Roger Thiébault / Dur, trop dur

La Douceur dans l'abîme / le livre

le site de l'ARS Nancy

Je suis né à Nancy en 1943. J'ai vécu la deuxième guerre mondiale.

J'ai habité Mon Désert, la Chiennerie, et Jarville. J'avais un père qui était sourd-muet de guerre, et ma mère était sourde et muette aussi. Je suis fils de deux sourds-muets. On était trois garçons et trois filles, j'ai appris un peu le langage, mais ça a été très dur. Pour dire de l'eau c'était ceci, et le pain c'était ceci, et le vin, et les pâtes, et les pommes de terre.

Maintenant on dit des malentendants, on n'y peut rien, c'est comme ça. Je ne suis pas arrivé à comprendre pourquoi j'étais le fils de malentendants, je n'ai pas de frères sourds-muets, ni de súurs. Je me rappelle, j'allais au foot avec mon père, au stade avec mon père, on s'entendait bien. Il y a les regards, il y a les gestes.

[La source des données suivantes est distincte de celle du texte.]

(* ===== verification/TaskSync.v ===== *)
(** * Task synchronization service calls (kernel/task_sync.c) *)

From S2P Require Import Prelude Queue Data Kmonad TimeEvent Task Wait Core Release Service Transit Object Kmm Mutex TaskManage.
Open Scope Z_scope.

Section task_sync.
Context {cfg : Config}.
Implicit Types (tskid tmout dlytim : Z) (i : nat).

Definition set_wupque i (b : bool) : K () := upd (upd_tcb i (fun T => T <| wupque := b |>)).

Definition slp_tsk : K Z :=
  ! CHECK_DISPATCH ;;
  lock_cpu ;;;
  ercd <- (get s;; the t := p_runtsk s ;;
    if wupque (tcb_table s t) then set_wupque t false ;;; ret E_OK
    else
      winfo <- new_winfo ;;
      get s;; the t := p_runtsk s ;;
      set_tstat t (Z.lor TS_WAITING TS_WAIT_SLP) ;;;
      make_wait winfo ;;;
      dispatch ;;;
      get_wercd winfo) ;;
  unlock_cpu ;;;
  ret ercd.

Definition tslp_tsk tmout : K Z :=
  ! CHECK_DISPATCH ;;
  ! CHECK_TMOUT tmout ;;
  lock_cpu ;;;
  ercd <- (get s;; the t := p_runtsk s ;;
    if wupque (tcb_table s t) then set_wupque t false ;;; ret E_OK
    else if tmout =? TMO_POL then ret E_TMOUT
    else
      winfo <- new_winfo ;;
      get s;; the t := p_runtsk s ;;
      set_tstat t (Z.lor TS_WAITING TS_WAIT_SLP) ;;;
      make_wait_tmout winfo tmout ;;;
      dispatch ;;;
      get_wercd winfo) ;;
  unlock_cpu ;;;
  ret ercd.

Definition wup_tsk tskid : K Z :=
  ! CHECK_TSKCTX_UNL ;;
  ! CHECK_TSKID_SELF tskid ;;
  get_tcb_self tskid (fun i =>
  lock_cpu ;;;
  ercd <- (get s;;
    if tsk_noexs s i then ret E_NOEXS
    else if TSTAT_DORMANT (tstat (tcb_table s i)) then ret E_OBJ
    else if TSTAT_WAIT_SLP (tstat (tcb_table s i)) then
      b <- wait_complete i ;;
      (if b : bool then dispatch else ret ()) ;;;
      ret E_OK
    else if negb (wupque (tcb_table s i)) then set_wupque i true ;;; ret E_OK
    else ret E_QOVR) ;;
  unlock_cpu ;;;
  ret ercd).

Definition iwup_tsk tskid : K Z :=
  ! CHECK_INTCTX_UNL ;;
  ! CHECK_TSKID tskid ;;
  let i := INDEX tskid in
  lock_cpu ;;;
  ercd <- (get s;;
    if tsk_noexs s i then ret E_NOEXS
    else if TSTAT_DORMANT (tstat (tcb_table s i)) then ret E_OBJ
    else if TSTAT_WAIT_SLP (tstat (tcb_table s i)) then
      b <- wait_complete i ;;
      (if b : bool then set_reqflg true else ret ()) ;;;
      ret E_OK
    else if negb (wupque (tcb_table s i)) then set_wupque i true ;;; ret E_OK
    else ret E_QOVR) ;;
  unlock_cpu ;;;
  ret ercd.

Definition can_wup tskid : K Z :=
  ! CHECK_TSKCTX_UNL ;;
  ! CHECK_TSKID_SELF tskid ;;
  get_tcb_self tskid (fun i =>
  lock_cpu ;;;
  ercd <- (get s;;
    if tsk_noexs s i then ret E_NOEXS
    else if TSTAT_DORMANT (tstat (tcb_table s i)) then ret E_OBJ
    else
      set_wupque i false ;;;
      ret (if wupque (tcb_table s i) then 1 else 0)) ;;
  unlock_cpu ;;;
  ret ercd).

Definition rel_wai tskid : K Z :=
  ! CHECK_TSKCTX_UNL ;;
  ! CHECK_TSKID tskid ;;
  let i := INDEX tskid in
  lock_cpu ;;;
  ercd <- (get s;;
    if tsk_noexs s i then ret E_NOEXS
    else if negb (TSTAT_WAITING (tstat (tcb_table s i))) then ret E_OBJ
    else
      b <- wait_release i ;;
      (if b : bool then dispatch else ret ()) ;;;
      ret E_OK) ;;
  unlock_cpu ;;;
  ret ercd.

Definition irel_wai tskid : K Z :=
  ! CHECK_INTCTX_UNL ;;
  ! CHECK_TSKID tskid ;;
  let i := INDEX tskid in
  lock_cpu ;;;
  ercd <- (get s;;
    if tsk_noexs s i then ret E_NOEXS
    else if negb (TSTAT_WAITING (tstat (tcb_table s i))) then ret E_OBJ
    else
      b <- wait_release i ;;
      (if b : bool then set_reqflg true else ret ()) ;;;
      ret E_OK) ;;
  unlock_cpu ;;;
  ret ercd.

Definition sus_tsk tskid : K Z :=
  ! CHECK_TSKCTX_UNL ;;
  ! CHECK_TSKID_SELF tskid ;;
  get_tcb_self tskid (fun i =>
  lock_cpu ;;;
  ercd <- (get s;;
    if bool_decide (Some i = p_runtsk s) && negb (dspflg s) then ret E_CTX
    else if tsk_noexs s i then ret E_NOEXS
    else if TSTAT_DORMANT (tstat (tcb_table s i)) then ret E_OBJ
    else if TSTAT_RUNNABLE (tstat (tcb_table s i)) then
      set_tstat i TS_SUSPENDED ;;;
      b <- make_non_runnable i ;;
      (if b : bool then dispatch else ret ()) ;;;
      ret E_OK
    else if TSTAT_SUSPENDED (tstat (tcb_table s i)) then ret E_QOVR
    else
      set_tstat i (Z.lor (tstat (tcb_table s i)) TS_SUSPENDED) ;;;
      ret E_OK) ;;
  unlock_cpu ;;;
  ret ercd).

Definition rsm_tsk tskid : K Z :=
  ! CHECK_TSKCTX_UNL ;;
  ! CHECK_TSKID tskid ;;
  let i := INDEX tskid in
  lock_cpu ;;;
  ercd <- (get s;;
    if tsk_noexs s i then ret E_NOEXS
    else if negb (TSTAT_SUSPENDED (tstat (tcb_table s i))) then ret E_OBJ
    else if negb (TSTAT_WAITING (tstat (tcb_table s i))) then
      set_tstat i TS_RUNNABLE ;;;
      b <- make_runnable i ;;
      (if b : bool then dispatch else ret ()) ;;;
      ret E_OK
    else
      set_tstat i (Z.land (tstat (tcb_table s i)) (u32 (Z.lnot TS_SUSPENDED))) ;;;
      ret E_OK) ;;
  unlock_cpu ;;;
  ret ercd.

Definition dly_tsk dlytim : K Z :=
  ! CHECK_DISPATCH ;;
  ! CHECK_PAR (dlytim <=? TMAX_RELTIM) ;;
  lock_cpu ;;;
  ercd <- (
    winfo <- new_winfo ;;
    get s;; the t := p_runtsk s ;;
    set_tstat t (Z.lor TS_WAITING TS_WAIT_DLY) ;;;
    make_non_runnable t ;;;
    upd (upd_tcb t (fun T => T <| p_winfo := Some winfo |>)) ;;;
    set_winfo winfo (P_TMEVTB (Some (TM_TSK winfo))) ;;;
    tmevtb_enqueue (TM_TSK winfo) dlytim wait_tmout_ok_cb t ;;;
    dispatch ;;;
    get_wercd winfo) ;;
  unlock_cpu ;;;
  ret ercd.

(** ** Proofs *)

Section calls.
Context (OInv : State → Prop) `{!Objects OInv}.
Notation WP := (wp (rely OInv) (guar OInv)).
Notation Inv := (Inv OInv).
Notation OK := (OK OInv).

Lemma plain_wupque (b : bool) : plain (fun T => T <| wupque := b |>).
Proof. done. Qed.

Lemma set_wupque_ok g s i b :
  Inv g s → ∃ s', set_wupque i b s = RET () s' ∧ Inv g s' ∧ var s' = var s ∧ cpu s' = cpu s.
Proof.
  intros HI. eexists. split; [reflexivity|]. split; [|done]. by apply plain_Inv.
Qed.

Lemma set_wupque_task {A} g s t i b (a : A) :
  Inv g s → in_task t s → WP (fun _ s' => OK s' ∧ in_task t s') ((set_wupque i b ;;; ret a) s).
Proof.
  intros HI Hin. destruct (set_wupque_ok g s i b HI) as (s' & E & HI' & Hv & Hc).
  eapply wp_RET; [exact E|]. split; [by exists g|by eapply in_task_same].
Qed.

Lemma set_wupque_int {A} g s i b (a : A) :
  Inv g s → in_int s → WP (fun _ s' => OK s' ∧ in_int s') ((set_wupque i b ;;; ret a) s).
Proof.
  intros HI Hin. destruct (set_wupque_ok g s i b HI) as (s' & E & HI' & Hv & Hc).
  eapply wp_RET; [exact E|]. split; [by exists g|by eapply in_int_same].
Qed.

Lemma slp_tsk_ok : call_ok OInv slp_tsk.
Proof.
  intros s HOK. unfold slp_tsk. task_call g t s1 HI Hin Ht Hd. pose proof Hin as (_ & _ & Hrun).
  rewrite Hrun; simpl. destruct (wupque (tcb_table s1 t)); [by apply (set_wupque_task g)|].
  destruct (new_winfo_ok OInv g s1 t HI Hin Ht) as (s2 & w & E & Hsl & _); [congruence|].
  eapply wp_RET; [exact E|]. apply (slp_sleep_ok OInv g s2 t w); [done|].
  intros s3 HOK3 Hin3 Hw. apply get_wercd_ok; [done|]. by split.
Qed.

Lemma tslp_tsk_ok tmout : tmout ≤ TMAX_RELTIM → call_ok OInv (tslp_tsk tmout).
Proof.
  intros Hmax s HOK. unfold tslp_tsk. task_call g t s1 HI Hin Ht Hd. pose proof Hin as (_ & _ & Hrun).
  rewrite Hrun; simpl. destruct (wupque (tcb_table s1 t)); [by apply (set_wupque_task g)|].
  destruct (Z.eqb_spec tmout TMO_POL) as [Hp|Hp]; [svc_ret|].
  destruct (new_winfo_ok OInv g s1 t HI Hin Ht) as (s2 & w & E & Hsl & _); [congruence|].
  eapply wp_RET; [exact E|].
  apply (slp_sleep_tmout_ok OInv g s2 t w tmout); [done|unfold TMO_FEVR in *; lia|done|].
  intros s3 HOK3 Hin3 Hw. apply get_wercd_ok; [done|]. by split.
Qed.

Lemma dly_tsk_ok dlytim : call_ok OInv (dly_tsk dlytim).
Proof.
  intros s HOK. unfold dly_tsk. task_call g t s1 HI Hin Ht Hd.
  destruct (new_winfo_ok OInv g s1 t HI Hin Ht) as (s2 & w & E & Hsl & _); [congruence|].
  eapply wp_RET; [exact E|]. pose proof Hsl as [HI2 Hin2 Ht2 Hd2 Hw2 Hfree2]. pose proof Hin2 as (_ & _ & Hrun).
  cbv beta. rewrite Hrun. unfold deref.
  destruct (make_delay_asleep g s2 t w dlytim (i_k _ _ _ HI2) Ht2 Hrun Hfree2) as (s3 & E3 & Has); [lia|].
  change (Z.lor TS_WAITING TS_WAIT_DLY) with (enc (Waiting w DLY false NoTimer)).
  rewrite (seq5_RET _ _ _ _ _ _ _ _ E3).
  eapply (sleep_plain_ok OInv g s2 t w DLY Timer); [exact Hsl|exact Has|done..|].
  intros s4 HOK4 Hin4 Hw. apply get_wercd_ok; [done|]. by split.
Qed.

Lemma wup_tsk_ok tskid : call_ok OInv (wup_tsk tskid).
Proof.
  intros s HOK. unfold wup_tsk. self_call i g t s1 HI Hin Ht Hd. pose proof (i_k _ _ _ HI) as HK.
  destruct (tsk_noexs s1 i); [svc_ret|]. destruct (TSTAT_DORMANT _); [svc_ret|].
  rewrite (k_tstat _ _ HK), enc_slp by apply HK.
  destruct (negb (wupque (tcb_table s1 i))) eqn:Hw.
  1: destruct (g i) as [| | | |w [] susp tmr] eqn:Hg; try by apply (set_wupque_task g).
  2: destruct (g i) as [| | | |w [] susp tmr] eqn:Hg; try svc_ret.
  all: destruct (wait_complete_ok g s1 i w SLP susp tmr HK Hg) as (b & s2 & E & HR);
    [done|by eapply settled_timer, Hg; apply HI|].
  all: eapply wp_RET; [exact E|]; apply wp_bind;
    eapply progress_dispatch; [done..|by eapply released_progress|]; intros s3 H3 H4; svc_ret.
Qed.

Lemma iwup_tsk_ok tskid : call_ok OInv (iwup_tsk tskid).
Proof.
  intros s HOK. unfold iwup_tsk. int_call g s1 HI Hin. set (i := INDEX tskid). pose proof (i_k _ _ _ HI) as HK.
  destruct (tsk_noexs s1 i); [svc_ret|]. destruct (TSTAT_DORMANT _); [svc_ret|].
  rewrite (k_tstat _ _ HK), enc_slp by apply HK.
  destruct (negb (wupque (tcb_table s1 i))) eqn:Hw.
  1: destruct (g i) as [| | | |w [] susp tmr] eqn:Hg; try by apply (set_wupque_int g).
  2: destruct (g i) as [| | | |w [] susp tmr] eqn:Hg; try svc_ret.
  all: destruct (wait_complete_ok g s1 i w SLP susp tmr HK Hg) as (b & s2 & E & HR);
    [done|by eapply settled_timer, Hg; apply HI|].
  all: eapply wp_RET; [exact E|]; apply wp_bind;
    eapply progress_reqflg; [done..|by eapply released_progress|]; intros s3 H3 H4; svc_ret.
Qed.

Lemma can_wup_ok tskid : call_ok OInv (can_wup tskid).
Proof.
  intros s HOK. unfold can_wup. self_call i g t s1 HI Hin Ht Hd.
  destruct (tsk_noexs s1 i); [svc_ret|]. destruct (TSTAT_DORMANT _); [svc_ret|].
  by apply (set_wupque_task g).
Qed.

(** A forced release, from a state in which [i] waits. *)
Lemma release_ok g s i :
  Inv g s → TSTAT_WAITING (tstat (tcb_table s i)) = true →
  ∃ b s', wait_release i s = RET b s' ∧ progress OInv g s b s'.
Proof.
  intros HI Hw. pose proof (i_k _ _ _ HI) as HK.
  rewrite (k_tstat _ _ HK), enc_waiting in Hw by apply HK.
  destruct (g i) as [| | | |w c susp tmr] eqn:Hg; try done.
  destruct (wait_release_ok g s i w c susp tmr HK Hg) as (b & s2 & E & HR).
  - intros q ->. specialize (i_settled _ _ _ HI i). by rewrite Hg.
  - eapply settled_timer, Hg; apply HI.
  - exists b, s2. split; [done|]. by eapply released_progress.
Qed.

Lemma rel_wai_ok tskid : call_ok OInv (rel_wai tskid).
Proof.
  intros s HOK. unfold rel_wai. task_call g t s1 HI Hin Ht Hd. set (i := INDEX tskid).
  destruct (tsk_noexs s1 i); [svc_ret|]. destruct (TSTAT_WAITING (tstat (tcb_table s1 i))) eqn:Hw; [|svc_ret].
  destruct (release_ok g s1 i HI Hw) as (b & s2 & E & Hp). simpl.
  eapply wp_RET; [exact E|]. apply wp_bind. eapply progress_dispatch; [done..|]. intros s3 H3 H4. svc_ret.
Qed.

Lemma irel_wai_ok tskid : call_ok OInv (irel_wai tskid).
Proof.
  intros s HOK. unfold irel_wai. int_call g s1 HI Hin. set (i := INDEX tskid).
  destruct (tsk_noexs s1 i); [svc_ret|]. destruct (TSTAT_WAITING (tstat (tcb_table s1 i))) eqn:Hw; [|svc_ret].
  destruct (release_ok g s1 i HI Hw) as (b & s2 & E & Hp). simpl.
  eapply wp_RET; [exact E|]. apply wp_bind. eapply progress_reqflg; [done..|]. intros s3 H3 H4. svc_ret.
Qed.

(** Suspending a task that can run: the running task is switched away from. *)
Lemma suspend_dispatch {A} g s t i (a : A) :
  Inv g s → in_task t s → g t = Runnable → g i = Runnable → (i = t → dspflg s = true) →
  WP (fun _ s' => OK s' ∧ in_task t s') ((set_tstat i TS_SUSPENDED ;;;
    b <- make_non_runnable i ;; (if b : bool then dispatch else ret ()) ;;; ret a) s).
Proof.
  intros HI Hin Ht Hi Hself.
  destruct (suspend_ready_ok OInv g s i HI Hi) as (b & s2 & E & HM & Hv & Hc & [W1 W2] & Hb).
  rewrite (bind2_RET _ _ _ _ _ _ E).
  pose proof (in_task_same _ _ _ Hin Hv Hc) as Hin2. destruct b.
  - apply wp_bind. eapply (dispatch_ok OInv s2 t); [by eexists|done|rewrite Hv; auto|].
    intros s3 H3 H4 _ _. by split.
  - split; [|done]. exists (<[i := Suspended]> g).
    destruct (decide (i = t)) as [->|Hne].
    + exfalso. specialize (Hself eq_refl). destruct (i_disp _ _ _ HI Hself) as [Hs|[Hx _]].
      * rewrite (proj2 (proj2 Hin)) in Hs. by specialize (Hb Hs Hself).
      * by rewrite (proj1 Hin) in Hx.
    + eapply (Inv_no_dispatch OInv g _ s s2 t); try done; [by rewrite fn_lookup_insert_ne|auto].
Qed.

Lemma sus_tsk_ok tskid : call_ok OInv (sus_tsk tskid).
Proof.
  intros s HOK. unfold sus_tsk. self_call i g t s1 HI Hin Ht Hd. pose proof (i_k _ _ _ HI) as HK.
  destruct (bool_decide (Some i = p_runtsk s1) && negb (dspflg s1)) eqn:Hself; [svc_ret|].
  destruct (tsk_noexs s1 i); [svc_ret|].
  rewrite (k_tstat _ _ HK), enc_dormant, enc_runnable, enc_suspended by apply HK.
  destruct (g i) as [| | | |w c susp tmr] eqn:Hg; simpl.
  - svc_ret.
  - eapply suspend_dispatch; [done..|].
    intros ->. rewrite (proj2 (proj2 Hin)), bool_decide_true in Hself by done.
    by apply negb_false_iff in Hself.
  - pose proof (i_settled _ _ _ HI i) as Hx. by rewrite Hg in Hx.
  - svc_ret.
  - destruct susp; [svc_ret|].
    destruct (suspend_waiting_ok OInv g s1 i w c false true tmr HI Hg) as [HI2 _].
    eapply wp_RET; [reflexivity|]. split; [|done]. eexists.
    replace (Z.lor (Z.lor (Z.lor TS_WAITING (cause_code c)) 0) TS_SUSPENDED) with (enc (Waiting w c true tmr)); [exact HI2|].
    simpl. by rewrite Z.lor_0_r.
Qed.

Lemma unsuspend_enc w c tmr :
  cause_wf c → Z.land (enc (Waiting w c true tmr)) (u32 (Z.lnot TS_SUSPENDED)) = enc (Waiting w c false tmr).
Proof. destruct c as [| |[]|[]]; done. Qed.

Lemma rsm_tsk_ok tskid : call_ok OInv (rsm_tsk tskid).
Proof.
  intros s HOK. unfold rsm_tsk. task_call g t s1 HI Hin Ht Hd. set (i := INDEX tskid).
  pose proof (i_k _ _ _ HI) as HK. destruct (tsk_noexs s1 i); [svc_ret|].
  rewrite (k_tstat _ _ HK), enc_waiting, enc_suspended by apply HK.
  destruct (g i) as [| | | |w c [] tmr] eqn:Hg; cbn [is_suspended is_waiting negb]; try svc_ret.
  - destruct (resume_ok OInv g s1 i HI Hg) as (b & s2 & E & Hp).
    rewrite (bind2_RET _ _ _ _ _ _ E). apply wp_bind.
    eapply progress_dispatch; [done..|]. intros s3 H3 H4. svc_ret.
  - destruct (suspend_waiting_ok OInv g s1 i w c true false tmr HI Hg) as [HI2 _].
    pose proof (k_wf _ _ HK i) as Hwf. rewrite Hg in Hwf.
    rewrite unsuspend_enc by exact Hwf. eapply wp_RET; [reflexivity|]. split; [by eexists|done].
Qed.
End calls.
End task_sync.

Quand on tape la manche tous les jours, il y a des fois où on ne fait rien. Dix ou douze balles dans la journée, juste pour payer des clopes, manger un sandwich. La mendicité c'est très dur à faire.

Une personne qui te donne deux francs, une autre personne qui donne deux francs, quelquefois une personne qui s'arrête : Tenez, les gars, voilà dix balles. Un soleil, comme on dit, on peut prendre une baguette, un fromage.

On a un bout de pain et un kilbus, un kilbus et une baguette t'en as pour la journée, mais t'es obligé de manger chaud, aussi.

Le plus dur c'est de commencer. Pas de boulot, plus rien, vous dormez le matin, on n'arrive plus à trouver quelque chose.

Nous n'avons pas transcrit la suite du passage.